When I went back down to the apartment my mother suggested a movie. “Something to take our minds off things,” she said. She proposed A Star Is Born, and I didn’t complain. I wanted her to feel better and if that meant sitting through a romantic musical I was more than willing to make the sacrifice.
A sacrifice it was. For two hours Barbra Streisand and
Kris Kristofferson broke up and made up and broke up again, for no apparent reason, until Kristofferson mercifully died. In the end, unbowed, her permed hair prickly as a cactus, Streisand belted out the movie’s theme song, “Evergreen,” as if it were “Amazing Grace.” The lights in the theater came up. I turned to my mother, rolling my eyes, but she was covering hers, and crying. People turned and stared. I tried to comfort her, but she wouldn’t stop. She cried as we left the theater, and cried harder as I opened the door to the Volkswagen for her. I ran around to the other side and got in. She didn’t start the car. We sat and waited for her crying to subside, as if waiting for a monsoon to pass. Handing her one Kleenex after another I remembered what Jedd had said about cacti, how they right themselves, how they are always trying to stand up straight. This was what my mother and I were doing, I decided.
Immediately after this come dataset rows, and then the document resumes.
(** X2: where the engine's result type has 62 bits or more, the product
    never wraps: [fair_die(k)] is [floor(draw * k / (maxi + 1))] for every
    [k] from 0 to [INT_MAX] and every state of the engine. *)
Theorem fair_die_scales_the_draw bits s k :
  (62 <= bits)%Z → maxi s = minstd_rand.max → (0 <= k <= INT_MAX)%Z →
  (fair_die bits s k).1
  = (minstd_rand.next (generator s) * k / (maxi s + 1))%Z.
Proof.
  intros Hbits Hmx Hk. unfold fair_die, draw. simpl. rewrite Hmx.
  pose proof (next_range (generator s)) as Hd.
  set (d := minstd_rand.next (generator s)) in *.
  unfold INT_MAX in Hk. unfold minstd_rand.max, minstd_rand.modulus in Hd.
  assert (Hpow : (2 ^ 62 <= 2 ^ bits)%Z) by (apply Z.pow_le_mono_r; lia).
  rewrite die_of_exact; [| lia | lia | unfold INT_MAX; lia | nia].
  change (minstd_rand.max + 1)%Z with 2147483647%Z.
  apply to_int_small. split.
  - apply Z.div_pos; nia.
  - apply Z.div_lt_upper_bound; nia.
Qed.

(** The witness of [fair_die_scales_the_draw]: the greatest draw, on 64
    bits. *)
Lemma fair_die_scales_the_draw_witness :
  (fair_die 64 (MkSampler 3 247665088 2147483646 [0; 0; 0] [1; 1; 1]%Q) 3).1
  = 2%Z.
Proof.
  apply (fair_die_scales_the_draw 64
           (MkSampler 3 247665088 2147483646 [0; 0; 0] [1; 1; 1]%Q) 3).
  - lia.
  - reflexivity.
  - unfold INT_MAX. lia.
Defined.

(** ** [coin_toss] *)

(** X3: for a Sampler with [maxi >= 0], [coin_toss(p)] is tails in every
    state of the engine when [p <= 0], and it is monotone in [p]: a state of
    the engine that gives heads at [p] gives heads at every [q >= p]. *)
Theorem coin_toss_is_monotone s p q :
  (0 <= maxi s)%Z →
  ((p <= 0)%Q → (coin_toss s p).1 = false) ∧
  ((p <= q)%Q → (coin_toss s p).1 = true → (coin_toss s q).1 = true).
Proof.
  intros Hmx. unfold coin_toss, draw. simpl.
  pose proof (next_range (generator s)) as [Hd _].
  split.
  - intros Hp. by apply coin_of_not_positive.
  - intros Hpq. by apply coin_of_mono.
Qed.

(** The witness of [coin_toss_is_monotone]: heads at 1/2, so heads at 3/4. *)
Lemma coin_toss_is_monotone_witness :
  (coin_toss (MkSampler 2 1 2147483646 [1; 0] [2 # 4; 1]%Q) (3 # 4)).1 = true.
Proof.
  destruct (coin_toss_is_monotone
              (MkSampler 2 1 2147483646 [1; 0] [2 # 4; 1]%Q) (1 # 2) (3 # 4))
    as [_ Hmono]; [simpl; lia|].
  apply Hmono; [unfold Qle; simpl; lia | vm_compute; reflexivity].
Defined.
(** Two partners whose export values of one year cancel out. *)
Definition offsetting : list RawData.t :=
  [ rawRecord (PeriodText (js "2023")) (Some (js "A")) (AmountNumber (Qc_of_Z 5));
    rawRecord (PeriodText (js "2023")) (Some (js "B")) (AmountNumber (Qc_of_Z (-5))) ].
Definition offsetting_A : ProcessedData :=
  metricRecord 2023 (js "A") (Qc_of_Z 5) (Qc_of_Z 5) 0 None.
Definition offsetting_B : ProcessedData :=
  metricRecord 2023 (js "B") (Qc_of_Z (-5)) (Qc_of_Z (-5)) 0 None.

(** A state of the controls whose country filter holds separators
    only. *)
Definition blank_filter : BCGState :=
  {| yMin := Qc_of_Z (-1); yMax := Qc_of_Z 3;
     minShare := 0; maxShare := Qc_of_Z 100; countryFilter := js " , ，" |}.

(** ** Measures used in the statements *)

(** The sum of [f] over the elements of [l] that satisfy [p]. *)
Definition sum_where {A : Type} (p : A -> bool) (f : A -> Qc) (l : list A) : Qc :=
  fold_right (fun x s => if p x then (f x + s)%Qc else s) 0%Qc l.

Definition in_year (y : Z) (r : AggregatedRecord) : bool := Z.eqb (年份 r) y.

(** Sum of the export values of the rows of year [y]. *)
Definition export_sum (y : Z) (rows : list AggregatedRecord) : Qc :=
  sum_where (in_year y) 出口额 rows.

(** The year, partner and export value of each output record. *)
Definition rows_of (out : list ProcessedData) : list AggregatedRecord :=
  List.map (fun r : ProcessedData => r : AggregatedRecord) out.

(** Sum of the market shares of the records of year [y]. *)
Definition share_sum (y : Z) (out : list ProcessedData) : Qc :=
  sum_where (fun r : ProcessedData => in_year y r)
            (fun r : ProcessedData => 市场份额 r) out.

(** "Does not come after": the order that [sort] establishes for a
    comparator. *)
Definition precedes {A : Type} (compareFn : A -> A -> Qc) (a b : A) : Prop :=
  Qc_ltb 0 (compareFn a b) = false.

(** Ascending year, and descending export value within a year. *)
Definition year_asc_export_desc (a b : ProcessedData) : Prop :=
  年份 a < 年份 b \/ (年份 a = 年份 b /\ (出口额 b <= 出口额 a)%Qc).

Definition export_desc (a b : ProcessedData) : Prop :=
  (出口额 b <= 出口额 a)%Qc.

(** Sum of the coerced export values of the raw records whose year is
    [y]. *)
Definition raw_sum `{Builtins} (y : Z) (rawData : list RawData.t) : Qc :=
  sum_where (fun row => bool_decide (year_of row = Some y))
            (fun row => rmb_of (RawData.人民币 row)) rawData.

(** Every property of the accumulator is stored under the key of its
    own year and partner. *)
Definition keyed (acc : list (jsstring * AggregatedRecord)) : Prop :=
  Forall (fun kr => fst kr = key_of (snd kr)) acc.

(** Rows of year [y] and partner [n]. *)
Definition same_key (y : Z) (n : jsstring) (r : AggregatedRecord) : bool :=
  Z.eqb (年份 r) y && jsstring_eqb (贸易伙伴名称 r) n.

(** Sum of the coerced export values of the raw records whose year is
    [y] and whose partner is [n]. *)
Definition group_sum `{Builtins} (y : Z) (n : jsstring)
    (rawData : list RawData.t) : Qc :=
  sum_where
    (fun row => bool_decide (year_of row = Some y)
                && jsstring_eqb (partner_of row) n)
    (fun row => rmb_of (RawData.人民币 row)) rawData.
(** * Self-avoiding walks on a square lattice: a model of [Models.py]

    The development embeds the two classes of [Models.py], [SAW] and
    [SAWEarly], as Rocq functions and proves properties of the walks they
    construct.

    Conventions of the embedding:
    - Python integers are [Z]; lengths and counters are [nat].
    - The lattice is a NumPy array of shape (N, N).  It is a list of rows,
      read and written through [getitem] and [setitem], which follow NumPy's
      indexing: an index in [-len, len) is accepted (a negative one counts
      from the end), any other raises [IndexError].  The cells hold the
      values 0.0 to 4.0 of a float64 array; those are exact integers and are
      kept in [Z].
    - Exceptions are explicit: a call yields [Ok v] or [Err e]; a
      construction, which runs the [while] loop of [_evolution] under a
      bound on its turns, yields [Done v], [Raise e], or [OutOfFuel] when
      the bound ran out.  The loop is shown to end within N * N turns.
    - [np.random] is an oracle: the results of the successive calls of
      [randint] and of [uniform] are two sequences, and the state of the
      generator is the number of calls made so far.
    - [self.x] and [self.y] hold integers or [None]: [_walk] returns
      [(None, None)] when it is asked to leave row or column N.
    - [trial_probability] computes in binary64, with Rocq's primitive
      floats. *)

From Stdlib Require Import ZArith Floats Uint63 Lia.
From stdpp Require Import base option list gmap.
(** [s.mean()] *)
Definition mean (s : list float64) : float64 :=
  if (count s =? 0)%nat then PrimFloat.nan
  else PrimFloat.div (sum (fill_zero s)) (of_nat (count s)).

(** [s.var()], [ddof=1] *)
Definition var (s : list float64) : float64 :=
  let n := count s in
  if (n <=? 1)%nat then PrimFloat.nan
  else
    let avg := PrimFloat.div (sum (fill_zero s)) (of_nat n) in
    let sqr :=
      map (fun x => if PrimFloat.is_nan x then PrimFloat.zero
                    else PrimFloat.mul (PrimFloat.sub avg x)
                                       (PrimFloat.sub avg x)) s in
    PrimFloat.div (sum sqr) (of_nat (n - 1)).

(** [s.std()] *)
Definition std (s : list float64) : float64 := PrimFloat.sqrt (var s).

(** Lines 292-298. *)
Definition z_scores (raw : list float64) : list float64 :=
  let mean := mean raw in
  let std := std raw in
  if PrimFloat.eqb std PrimFloat.zero || PrimFloat.is_nan std
  then map (fun _ => PrimFloat.zero) raw
  else map (fun x => PrimFloat.div (PrimFloat.sub x mean) std) raw.

(** Line 301. *)
Definition z_scaled (z : list float64) : list float64 :=
  map (fun x => PrimFloat.add (PrimFloat.mul x (of_Z 10)) (of_Z 50)) z.

End F64.

(** * Properties *)

Import Core.

(** ** Strings *)

Lemma lower_ascii_idem (c : ascii) :
  Py.lower_ascii (Py.lower_ascii c) = Py.lower_ascii c.
Proof.
  destruct c as [[] [] [] [] [] [] [] []]; reflexivity.
Qed.
(** * Hand-teleop client pipeline: fingertip mapping, camera lifecycle, live channel

    Shallow embedding of the event handlers of

    - [app/components/HandTeleopWidget.tsx]  (module [Widget]),
    - [app/routes/projects.hand-teleop.tsx]  (module [Route], with
      [Route.Detect] and [Route.Track] for the two revisions of the route
      that call the hand detection backend),
    - [docs/frontend-integration-example.tsx] (module [Integration]).

    Conventions.  A JavaScript [number] that carries a coordinate is a real
    number ([R]): the arithmetic of the handlers is read as exact arithmetic,
    rounding of binary64 is not modelled.  Counters and pixel sizes of DOM
    elements are integers.  A React component is a record holding its
    [useState] cells and its [useRef] cells; a handler is a function from the
    record it runs on to the record it leaves behind, every value coming
    from the browser (clock, random draws, network replies, DOM events)
    being an explicit argument.

    Closures.  A handler the browser runs on a click is the one of the
    latest render, and reads the cells of the record it is given.  A callback
    that is kept and run later (the listener handed to MediaPipe, the frame
    callback of the camera helper, the frame loop of the route) is the one of
    the render that created it: the [useState] values it closed over are
    explicit arguments of its definition, named after the cells, while the
    refs it reads are those of the record it runs on.  In the widget, the
    Hands object and the camera helper record the value their callback
    closed over.  The handlers of the sockets and timeouts of the live
    channel close over no [useState] value. *)

From stdpp Require Import base gmap list strings pretty.
From Stdlib Require Import Reals Lra Lia ZArith NArith.

(** ** Shared data *)

(** [{ x: number; y: number; z: number }] *)
Module Point.
Record t : Type := mk { x : R; y : R; z : R }.
End Point.

(** ['Open' | 'Closed'] *)
Inductive Gripper : Type := Open | Closed.

(** [a || d] on a DOM size (an unsigned integer): [0] is the only falsy one. *)
Definition orDefault (a d : N) : N := if (a =? 0)%N then d else a.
If only our arms would quit falling off.
fifteen | BILL AND BUD
My mother and I weren’t making it on her $160 a week. Even with her second job selling Avon, and my paper route, we were falling short each month, sliding deeper into debt. There was always an unexpected bill, an expense at school, a problem with the Volkswagen. “The T-Bird in New York cooperated with us,” my mother said, scowling at the Volkswagen. “This thing wants to break us.” I’d lie in bed at night, worrying about my mother’s finances, and her fatigue. Other than the short burst brought on by Winston, her energy had never rebounded after the surgery, and I feared she’d eventually grow too tired to work. Would we live in a shelter? Would I have to leave high school and take a job to support us? Getting up in the night for a glass of water I’d find my mother in the kitchen, pecking at her calculator. Just before I started high school in 1978 the calculator won. We filed for bankruptcy.